Probably it's best to explain what you're trying to do. In general, the event dispatch system is designed such that you shouldn't know or worry about its internals. If you are writing an event handler that directly updates the UI then it may make sense to not use a Runnable and perform your updates inline. However if your event handler performs some calculations or processing that takes an indeterminate amount of time, then you would want to use a thread which would eventually perform the UI update with a Runnable with the Swing.invokeLater call. Needing to know the sequence of events as they are dispatched means you are attempting to build assumptions in your logic that probably belong elsewhere.
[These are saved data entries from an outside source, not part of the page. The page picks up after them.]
(* ===== verification/SeccompCollect.v ===== *)
(** * Fetching the filters of all tasks

    What collect_filters makes of the entries: the chain of every filtering thread, newest answer first, or one chain for the whole task. *)
From S2P Require Import Prelude.
From S2P Require Import Seccomp.
From S2P Require Import SeccompView.
Import Seccomp.Seccomp SeccompView.SeccompView.
#[local] Open Scope cmon_scope.

Module SeccompCollect.

(** what the threads have: the programs and flags of each, by their index for ptrace *)
Definition filters := Z -> list (list Z * Z).
(** the answers of the kernel; an old one knows no metadata and the flags are lost *)
Record kernel_tells (fs : filters) (old : bool) (get_filter : Z -> nat -> got) (get_metadata : Z -> nat -> meta) : Prop := {
  kt_filter : forall t i, get_filter t i = match fs t !! i with Some (d, _) => GotFilter d | None => GotENOENT end;
  kt_meta : forall t i d f, fs t !! i = Some (d, f) -> get_metadata t i = (if old then MetaEIO else Flags f) /\ (old = true -> f = 0);
}.

Definition as_filter (p : list Z * Z) : sfilter := mk_sf p.1 p.2 None.

Section Fetch.
Context {fs : filters} {old : bool} {get_filter : Z -> nat -> got} {get_metadata : Z -> nat -> meta} (Hk : kernel_tells fs old get_filter get_metadata).

Definition fetched (e : seccomp_entry) (l : list (list Z * Z)) : seccomp_entry := with_chain (rev (map as_filter l) ++ chain e) (nr_chains e + Z.of_nat (length l)) e.
(* ===== verification/SeccompRestore.v ===== *)
(** * Seccomp filters through dump and restore

    The threads of a task are given the programs that they had: each its own, or the leader those of all. *)
From S2P Require Import Prelude.
From S2P Require Import RbTree.
From S2P Require Import RbShape.
From S2P Require Import RbMap.
From S2P Require Import Seccomp.
From S2P Require Import SeccompView.
From S2P Require Import SeccompCollect.
From S2P Require Import SeccompImage.
Import RbShape.RbShape Seccomp.Seccomp SeccompView.SeccompView SeccompCollect.SeccompCollect SeccompImage.SeccompImage.
#[local] Open Scope cmon_scope.

Module SeccompRestore.

Definition pr (f : sfilter) : list Z * Z := (sf_data f, sf_flags f).

(** the filters that are met from [sf] on *)
Inductive follows (img : list sfilter) : sfilter -> list (list Z * Z) -> Prop :=
| f_last sf : sf_prev sf = None -> follows img sf [pr sf]
| f_next sf p sf' l : sf_prev sf = Some p -> filter_at img p = Some sf' -> follows img sf' l -> follows img sf (pr sf :: l).

Lemma linked_lookup c : forall first pos i f, c !! i = Some f -> linked first pos c !! i = Some (mk_sf (sf_data f) (sf_flags f) (match i with O => if first then sf_prev f else Some (pos - 1) | S j => Some (pos + Z.of_nat j) end)).
Proof.
  induction c as [|g c IH]; intros first pos [|i] f H; try done; [by injection H as ->|]. change (linked false (pos + 1) c !! i = Some (mk_sf (sf_data f) (sf_flags f) (Some (pos + Z.of_nat i)))). rewrite (IH false (pos + 1) i f H). do 2 f_equal. destruct i; cbn; f_equal; lia.
Qed.

Lemma run_at a c b i : (i < length (linked true (Z.of_nat (length a)) c))%nat -> filter_at (a ++ linked true (Z.of_nat (length a)) c ++ b) (Z.of_nat (length a) + Z.of_nat i) = linked true (Z.of_nat (length a)) c !! i.
Proof.
  intros Hi. unfold filter_at. rewrite !length_app. assert ((0 <=? Z.of_nat (length a) + Z.of_nat i) = true) as -> by (apply Z.leb_le; lia). assert ((Z.of_nat (length a) + Z.of_nat i <? Z.of_nat (length a + (length (linked true (Z.of_nat (length a)) c) + length b))) = true) as -> by (apply Z.ltb_lt; lia).
  cbn [andb]. rewrite lookup_app_r by lia. replace (Z.to_nat (Z.of_nat (length a) + Z.of_nat i) - length a)%nat with i by lia. by rewrite lookup_app_l.
Qed.
Lemma linked_follows a c b : (forall f, f ∈ c -> sf_prev f = None) -> forall i, (i < length c)%nat ->
  exists sf, filter_at (a ++ linked true (Z.of_nat (length a)) c ++ b) (Z.of_nat (length a) + Z.of_nat i) = Some sf /\ follows (a ++ linked true (Z.of_nat (length a)) c ++ b) sf (rev (map pr (take (S i) c))).
Proof.
  intros Hp. induction i as [|i IH]; intros Hi; destruct (lookup_lt_is_Some_2 c _ Hi) as [f Hf]; rewrite run_at by (by rewrite linked_length); rewrite (linked_lookup c true _ _ f Hf); (eexists; split; [done|]); rewrite (take_S_r c _ f Hf), map_app, rev_app_distr; cbn [map rev app take].
  - rewrite (Hp f) by by eapply list_elem_of_lookup_2. exact (f_last _ (mk_sf (sf_data f) (sf_flags f) None) eq_refl).
  - destruct IH as (sf' & E & H'); [lia|]. exact (f_next _ (mk_sf (sf_data f) (sf_flags f) (Some (Z.of_nat (length a) + Z.of_nat i))) _ sf' _ eq_refl E H').
Qed.

(** ** Preparing a thread *)
(** programs are whole instructions, and the kernel takes no more than 4096 *)
Definition program_ok (p : list Z * Z) : Prop := Z.of_nat (length p.1) mod SOCK_FILTER = 0 /\ Z.of_nat (length p.1) <= 4096 * SOCK_FILTER.
Definition sizes (l : list (list Z * Z)) : Z := foldr (fun p n => Z.of_nat (length p.1) + n) 0 l.
Fixpoint placed (off : Z) (l : list (list Z * Z)) : list thread_filter := match l with [] => [] | p :: l => mk_tf (Z.of_nat (length p.1) / SOCK_FILTER) off p.2 :: placed (off + Z.of_nat (length p.1)) l end.

Lemma follows_head img sf l : follows img sf l -> exists l', l = pr sf :: l'.
Proof. intros []; by eexists. Qed.

Lemma size_loop_at img sf l : follows img sf l -> Forall program_ok l -> forall fuel size n, (length l <= fuel)%nat -> size_loop fuel img sf size n = Done (Some (size + sizes (tail l), n + Z.of_nat (length (tail l)))).
Proof.
  induction 1 as [sf Hp|sf p sf' l Hp Hat Hf IH]; intros Hok fuel size n Hfuel; (destruct fuel as [|fuel]; [cbn in Hfuel; lia|]); cbn [size_loop tail]; rewrite Hp; [cbn; by rewrite !Z.add_0_r|]. rewrite Hat.
  apply list.Forall_cons in Hok as [_ Hok]. destruct (follows_head img sf' l Hf) as [l' ->]. pose proof Hok as [[Hm _] _]%list.Forall_cons. cbn in Hm. rewrite Hm. cbn [Z.eqb negb]. rewrite IH by (cbn in *; try done; lia). do 3 f_equal; cbn [tail sizes foldr length]; unfold sizes; cbn [fst pr]; lia.
Qed.

Lemma filter_at_in img p sf : filter_at img p = Some sf -> img !! Z.to_nat p = Some sf.
Proof. unfold filter_at. by destruct (_ && _). Qed.
Lemma copy_loop_at img sf l : follows img sf l -> Forall program_ok l -> img <> [] -> forall off data, copy_loop (length l) img sf off data = Done (placed off l, data ++ concat (map fst l)).
Proof.
  induction 1 as [sf Hp|sf p sf' l Hp Hat Hf IH]; intros Hok Hne off data; cbn [copy_loop length placed map concat]; rewrite Hp; apply list.Forall_cons in Hok as [[Hm Hle] Hok]; cbn [pr fst] in Hm, Hle.
  - destruct img as [|i0 img]; [done|]. cbn. rewrite app_nil_r. rewrite Z.mod_small; [done|]. unfold SOCK_FILTER in *. split; [apply Z.div_pos; lia|]. apply Z.div_lt_upper_bound; lia.
  - rewrite (filter_at_in _ _ _ Hat). rewrite (IH Hok Hne). cbn [pr fst snd]. rewrite <-app_assoc. rewrite Z.mod_small; [done|]. unfold SOCK_FILTER in *. split; [apply Z.div_pos; lia|]. apply Z.div_lt_upper_bound; lia.
Qed.

Lemma reloc_placed l : Forall program_ok l -> forall off, reloc_loop (placed off l) off = placed off l.
Proof.
  induction 1 as [|p l [Hm _] Hok IH]; intros off; [done|]. cbn [placed reloc_loop tf_len tf_flags]. f_equal. assert (E : Z.of_nat (length p.1) / SOCK_FILTER * SOCK_FILTER = Z.of_nat (length p.1)) by (unfold SOCK_FILTER in *; pose proof (Z.div_mod (Z.of_nat (length p.1)) 8 ltac:(lia)); lia).
  rewrite E. apply IH.
Qed.
Lemma install_placed m n l : Forall program_ok l -> forall pre data, data = pre ++ concat (map fst l) ->
  install_loop false (fun _ _ => 0) (fun _ => 0) (mk_args m n [] data) (placed (Z.of_nat (length pre)) l) = (0, l).
Proof.
  induction 1 as [|p l [Hm _] Hok IH]; intros pre data ->; [done|]. cbn [placed install_loop]. assert (E : Z.of_nat (length p.1) / SOCK_FILTER * SOCK_FILTER = Z.of_nat (length p.1)) by (unfold SOCK_FILTER in *; pose proof (Z.div_mod (Z.of_nat (length p.1)) 8 ltac:(lia)); lia).
  assert (Hprog : program (mk_args m n [] (pre ++ concat (map fst (p :: l)))) (mk_tf (Z.of_nat (length p.1) / SOCK_FILTER) (Z.of_nat (length pre)) p.2) = p.1).
  { unfold program. cbn [tf_len tf_off a_data]. rewrite E, !Nat2Z.id. rewrite drop_app_length. cbn [map concat]. by rewrite take_app_length. }
  rewrite Hprog. cbn [tf_flags]. rewrite Z.lor_0_r. cbn [Z.ltb Z.compare]. specialize (IH (pre ++ p.1) (pre ++ concat (map fst (p :: l)))). rewrite length_app, Nat2Z.inj_add in IH. rewrite IH; [by destruct p|]. cbn [map concat]. by rewrite app_assoc.
Qed.
Lemma install_filters fs m n l data : install_loop false (fun _ _ => 0) (fun _ => 0) (mk_args m n fs data) l = install_loop false (fun _ _ => 0) (fun _ => 0) (mk_args m n [] data) l.
Proof. induction l as [|f l IH]; [done|]. cbn. by rewrite IH. Qed.

(** what a thread is given: its mode and the calls of seccomp(2), which succeed *)
Definition restores (fuel : nat) (img : list sfilter) (s : sc) (t mode : Z) (calls : list (list Z * Z)) : Prop :=
  exists core a, seccomp_dump_thread t (mk_core None None) s = Done ((0, core), s) /\ prepare_thread fuel (fun _ => true) (Some img) core = Done (0, a) /\ a_mode a = mode /\
    restore_seccomp false (fun _ _ => 0) (fun _ => 0) 0 (seccomp_rst_reloc a) = (0, calls).

Lemma prepare_at fuel img l pos sf : filter_at img pos = Some sf -> follows img sf l -> Forall program_ok l -> (length l <= fuel)%nat ->
  exists a, prepare_thread fuel (fun _ => true) (Some img) (mk_core (Some SECCOMP_MODE_FILTER) (Some pos)) = Done (0, a) /\ a_mode a = SECCOMP_MODE_FILTER /\
    restore_seccomp false (fun _ _ => 0) (fun _ => 0) 0 (seccomp_rst_reloc a) = (0, l).
Proof.
  intros Hat Hf Hok Hfuel. assert (Hne : img <> []) by (intros ->; apply filter_at_in in Hat; by rewrite lookup_nil in Hat). destruct (follows_head img sf l Hf) as [l' El]. pose proof Hok as Hok'. rewrite El in Hok'. apply list.Forall_cons in Hok' as [[Hm _] _]. cbn in Hm.
  unfold prepare_thread. cbn [seccomp_mode seccomp_filter]. rewrite Z.eqb_refl. cbn [negb]. rewrite Hat, Hm. cbn [Z.eqb negb]. rewrite (size_loop_at img sf l Hf Hok) by done.
  assert (Hn : Z.to_nat (1 + Z.of_nat (length (tail l))) = length l) by (rewrite El; cbn; lia). rewrite Hn, (copy_loop_at img sf l Hf Hok Hne). eexists. split; [done|]. split; [done|].
  unfold seccomp_rst_reloc. cbn [a_n a_mode a_filters a_data]. assert ((1 + Z.of_nat (length (tail l)) =? 0) = false) as -> by (apply Z.eqb_neq; lia). rewrite reloc_placed by done. unfold restore_seccomp. cbn [a_mode]. cbn [Z.eqb Pos.eqb SECCOMP_MODE_FILTER SECCOMP_MODE_DISABLED SECCOMP_MODE_STRICT]. unfold restore_seccomp_filter. cbn [a_filters].
  rewrite install_filters. by apply (install_placed _ _ l Hok []).
Qed.

(** ** The whole way *)
(** seccomp_collect_entry for every thread that is seized: the thread, its mode and the address of its entry *)
Fixpoint collect_modes (l : list (Z * Z * Z)) : M sc Z :=
  match l with [] => ret 0 | (t, mode, a) :: l => r <~ seccomp_collect_entry (Some a) t mode ;; if negb (r =? 0) then ret (-1) else collect_modes l end.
For eg, consider a mouse click event handler that performs heavy processing (network downloads or DBMS queries) in a thread and later updates a text label in the UI. You probably want to ensure the processing and UI update happens before the user clicks elsewhere on the UI to avoid ambiguity in which clicks are processed. In such a case you would likely disable the UI or certain clickable parts of the UI immediately in the initial mouse click event so that the UI stays responsive but protects your onMouse handler from re-entry until the original click event is fully processed. (forgive the following snippet as it has been years since I've done Swing, it's more like pseudo-code.)
void setUIEnabled(boolean enable) {
for(Button eachUIButton : getAllClickableButtons()) {
eachUIButton.setEnabled(enable);
}
}
void onMouseClick(MouseEvent event) {
setUIEnabled(false);
new Thread(
new Runnable() {
public void run() {
final String result = doLengthyProcessing();
enableRunnable = new Runnable() {
public void run() {
setUIEnabled(true);
updateTextLabelFromLengthyProcess(result);
}
};
Swing.invokeLater(enableRunnable);
}
}
).start();
}
The idea here is that you write you logic such that it doesn't depend on the random order that events are dispatched, rather it acknowledges that the processing will likely take longer than the next incoming mouse event and makes provisions for such timing. A subtle improvement would be to also draw a progress indicator or progress spinner to indicate work is being done to the user.